You are viewing a plain text version of this content. The canonical link for it is here.

Posted to common-user@hadoop.apache.org by Usman Waheed <us...@opera.com> on 2009/05/01 13:22:40 UTC

Multiple HDFS clients

Hi,

I just wanted to share a test we conducted in our small cluster of 3  
datanodes and one namenode. Basically we have lots of data to process and  
we run a parsing script outside hadoop that creates the key,value pairs.  
This output which is plain txt files is then imported into hadoop using  
the put/get etc commands.

In order to speed up things we run the parsing jobs on multiple machines  
in parallel which are not part of our cluster (3 datanodes + namenode) but  
they do have the same version of hadoop installed as the cluster which we  
use to perform the puts. This work flow has significantly improved our  
time to import the data into HADOOP after which we run the reduce-only  
step to aggregate.

Currently the way to insert data is through our namenode which all the  
machines outsude the cluster call them hdfs clients connect to and are not  
part of the master/slave setup. I haven't tried but maybe we can perform  
these puts via the datanodes themselves and not just through the namenode?  
Right now the namenode is the single point through which the hdfs client  
machines insert the parsed data.

Secondly i would assume that this is a safe way to import parsed data into  
hadoop before we aggregate and will most likely not cause any data  
corruption in HDFS. Granted anything can happen :).

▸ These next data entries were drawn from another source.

(** * A boundary-tag allocator with an explicit free list (mm.c)

    The allocator of [mm.c] manages one growable region obtained from
    [mem_sbrk].  Every block carries an 8-byte header and an 8-byte footer
    whose first 32-bit word is the bit-field pair [allocated : 1] (bit 0)
    and [block_size : 31] (bits 1..31); free blocks additionally hold two
    8-byte pointers [body.next] (offset 8) and [body.prev] (offset 16).

    The embedding is shallow: memory is a function from byte addresses to
    bytes, the two globals [prologue] and [freerootptr] and the break of
    the [memlib] arena are fields of an explicit state, and every C
    function is a Rocq function on that state. *)

From Stdlib Require Import ZArith List Bool Lia Ascii.
Import ListNotations.
Open Scope Z_scope.

(** ** Byte-addressed memory *)

Module Mem.

Definition mem := Z -> Z.

Definition upd (m : mem) (a v : Z) : mem :=
  fun x => if x =? a then v else m x.

(** Little-endian load and store of [n] bytes. *)
Fixpoint load_bytes (n : nat) (m : mem) (a : Z) : Z :=
  match n with
  | O => 0
  | S k => (m a) mod 256 + 256 * load_bytes k m (a + 1)
  end.

Fixpoint store_bytes (n : nat) (m : mem) (a v : Z) : mem :=
  match n with
  | O => m
  | S k => store_bytes k (upd m a (v mod 256)) (a + 1) (v / 256)
  end.

Definition load32 := load_bytes 4.
Definition store32 := store_bytes 4.
Definition load64 := load_bytes 8.
Definition store64 := store_bytes 8.

(** [memcpy dst src n]: the [n] bytes at [src] are read from the memory
    before the call (source and destination never overlap in the calls
    the allocator makes on a well-formed heap). *)
Definition memcpy (dst src n : Z) (m : mem) : mem :=
  fun x => if (dst <=? x) && (x <? dst + n) then m (src + (x - dst)) else m x.

End Mem.

(** ** Constants of mm.c *)

Definition NULL : Z := 0.
Definition WSIZE : Z := 8.
Definition DSIZE : Z := 16.
Definition FREE : Z := 0.
Definition ALLOC : Z := 1.
Definition CHUNKSIZE : Z := Z.shiftl 1 16.
Definition sizeof_header_t : Z := 8.
Definition sizeof_footer_t : Z := 8.
Definition OVERHEAD : Z := sizeof_header_t + sizeof_footer_t.
Definition MIN_BLOCK_SIZE : Z := 32.

(** Wrap-around of [size_t] (64 bits) and [uint32_t]. *)
Definition wrap64 (x : Z) : Z := x mod 2 ^ 64.
Definition wrap32 (x : Z) : Z := x mod 2 ^ 32.

(** ** Allocator state *)

Record state := mkState {
  mem : Mem.mem;
  mem_brk : Z;        (* memlib: address one past the last granted byte *)
  mem_max_addr : Z;   (* memlib: address one past the end of the arena *)
  prologue : Z;       (* static block_t* prologue *)
  freerootptr : Z     (* static block_t* freerootptr *)
}.

Definition with_mem (m : Mem.mem) (s : state) : state :=
  mkState m (mem_brk s) (mem_max_addr s) (prologue s) (freerootptr s).
Definition set_prologue (p : Z) (s : state) : state :=
  mkState (mem s) (mem_brk s) (mem_max_addr s) p (freerootptr s).
Definition set_freerootptr (p : Z) (s : state) : state :=
  mkState (mem s) (mem_brk s) (mem_max_addr s) (prologue s) p.
Definition set_brk (b : Z) (s : state) : state :=
  mkState (mem s) b (mem_max_addr s) (prologue s) (freerootptr s).

(** Modelled from the spec: the growth primitive [mem_sbrk] of memlib is
    not part of mm.c.  The spec's contract is an [extend(bytes)] call that
    hands out the bytes immediately following the previously granted region
    and returns their address, or fails when no more memory is available;
    availability is the room left below [mem_max_addr].  [None] is the
    failure signal [(void * )-1]. *)
Definition mem_sbrk (incr : Z) (s : state) : option (Z * state) :=
  if (incr <? 0) || (mem_max_addr s <? mem_brk s + incr) then None
  else Some (mem_brk s, set_brk (mem_brk s + incr) s).

(** ** Block codec: the bit-fields of [header_t] / [footer_t] / [block_t] *)

Definition allocated (s : state) (p : Z) : Z :=
  Mem.load32 (mem s) p mod 2.

Definition block_size (s : state) (p : Z) : Z :=
  (Mem.load32 (mem s) p / 2) mod 2 ^ 31.

(** [p->allocated = v]: only bit 0 of the word changes. *)
Definition set_allocated (p v : Z) (s : state) : state :=
  let w := Mem.load32 (mem s) p in
  with_mem (Mem.store32 (mem s) p (2 * (w / 2) + v mod 2)) s.

(** [p->block_size = v]: the value is truncated to 31 bits, bit 0 is kept. *)
Definition set_block_size (p v : Z) (s : state) : state :=
  let w := Mem.load32 (mem s) p in
  with_mem (Mem.store32 (mem s) p (2 * (v mod 2 ^ 31) + w mod 2)) s.

Definition GET_NEXT (s : state) (bp : Z) : Z := Mem.load64 (mem s) (bp + 8).
Definition GET_PREV (s : state) (bp : Z) : Z := Mem.load64 (mem s) (bp + 16).
Definition SET_NEXT (bp np : Z) (s : state) : state :=
  with_mem (Mem.store64 (mem s) (bp + 8) np) s.
Definition SET_PREV (bp np : Z) (s : state) : state :=
  with_mem (Mem.store64 (mem s) (bp + 16) np) s.

Definition get_footer (s : state) (block : Z) : Z :=
  block + block_size s block - sizeof_footer_t.

Definition payload (block : Z) : Z := block + sizeof_header_t.

(** ** mm_init *)

(** [prologue] is assigned the result of [mem_sbrk] before the result is
    tested: when the call fails, the global is left at [(void* )-1]. *)
Definition mm_init (s : state) : Z * state :=
  match mem_sbrk CHUNKSIZE s with
  | None => (-1, set_prologue (wrap64 (-1)) s)
  | Some (p, s) =>
    let s := set_prologue p s in
    let s := set_allocated (prologue s) ALLOC s in
    let s := set_block_size (prologue s) sizeof_header_t s in
    let init_block := prologue s + sizeof_header_t in
    let s := set_allocated init_block FREE s in
    let s := set_block_size init_block (CHUNKSIZE - OVERHEAD) s in
    let s := set_freerootptr init_block s in
    let s := SET_NEXT (freerootptr s) NULL s in
    let s := SET_PREV (freerootptr s) NULL s in
    let init_footer := get_footer s init_block in
    let s := set_allocated init_footer FREE s in
    let s := set_block_size init_footer (block_size s init_block) s in
    let epilogue := init_block + block_size s init_block in
    let s := set_allocated epilogue ALLOC s in
    let s := set_block_size epilogue 0 s in
    (0, s)
  end.

(** ** find_fit: first fit over the explicit list.

    The C loop follows [body.next] until it meets NULL; [fuel] bounds the
    number of iterations and [None] means the bound was reached. *)

Fixpoint find_fit_from (fuel : nat) (asize b : Z) (s : state) : option Z :=
  match fuel with
  | O => None
  | S k =>
    if b =? NULL then Some NULL
    else if asize <=? block_size s b then Some b
    else find_fit_from k asize (GET_NEXT s b) s
  end.

Definition find_fit (fuel : nat) (asize : Z) (s : state) : option Z :=
  find_fit_from fuel asize (freerootptr s) s.

(** ** place *)

Definition place (block asize : Z) (s : state) : state :=
  let split_size := wrap64 (block_size s block - asize) in
  if MIN_BLOCK_SIZE <=? split_size then
    let s := set_block_size block asize s in
    let s := set_allocated block ALLOC s in
    let footer := get_footer s block in
    let s := set_block_size footer asize s in
    let s := set_allocated footer ALLOC s in
    let new_block := block + block_size s block in
    let s := set_block_size new_block split_size s in
    let s := set_allocated new_block FREE s in
    let new_footer := get_footer s new_block in
    let s := set_block_size new_footer split_size s in
    let s := set_allocated new_footer FREE s in
    let s := if negb (GET_PREV s block =? NULL)
             then SET_NEXT (GET_PREV s block) new_block s else s in
    let s := if negb (GET_NEXT s block =? NULL)
             then SET_PREV (GET_NEXT s block) new_block s else s in
    let s := SET_NEXT new_block (GET_NEXT s block) s in
    let s := SET_PREV new_block (GET_PREV s block) s in
    let s := SET_NEXT block NULL s in
    let s := SET_PREV block NULL s in
    let s := if GET_PREV s new_block =? NULL
             then set_freerootptr new_block s else s in
    s
  else
    let s := set_allocated block ALLOC s in
    let footer := get_footer s block in
    let s := set_allocated footer ALLOC s in
    let s := if negb (GET_PREV s block =? NULL)
             then SET_NEXT (GET_PREV s block) (GET_NEXT s block) s else s in
    let s := if negb (GET_NEXT s block =? NULL)
             then SET_PREV (GET_NEXT s block) (GET_PREV s block) s else s in
    let s := if (GET_PREV s block =? NULL) && negb (GET_NEXT s block =? NULL)
             then set_freerootptr (GET_NEXT s block) s else s in
    let s := if (GET_PREV s block =? NULL) && (GET_NEXT s block =? NULL)
             then set_freerootptr NULL s else s in
    let s := SET_NEXT block NULL s in
    let s := SET_PREV block NULL s in
    s.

It would be interesting to import our logs and perform the mapping step  
inside HADOOP versus doing it outside. I wonder if the performance will be  
better, worse or the same. Yes this is dependent on many factors and one  
of them is the amount of datanodes, data to process, hardware etc we have  
but we are limited. We are trying to utilize machines outside the cluster  
which are idle and can process info and then insert the output into HADOOP  
HDFS via puts.

Your thoughts, comments, suggestions are welcome.

Thanks,
Usman




-- 
Using Opera's revolutionary e-mail client: http://www.opera.com/mail/

Re: Multiple HDFS clients

Posted by Usman Waheed <us...@opera.com>.

Hi Todd,

Thank You for your input. Our data is like any apache log file(s). Basic  
logging info which we are parsing.
Our data is alot which is why we are using HADOOP :).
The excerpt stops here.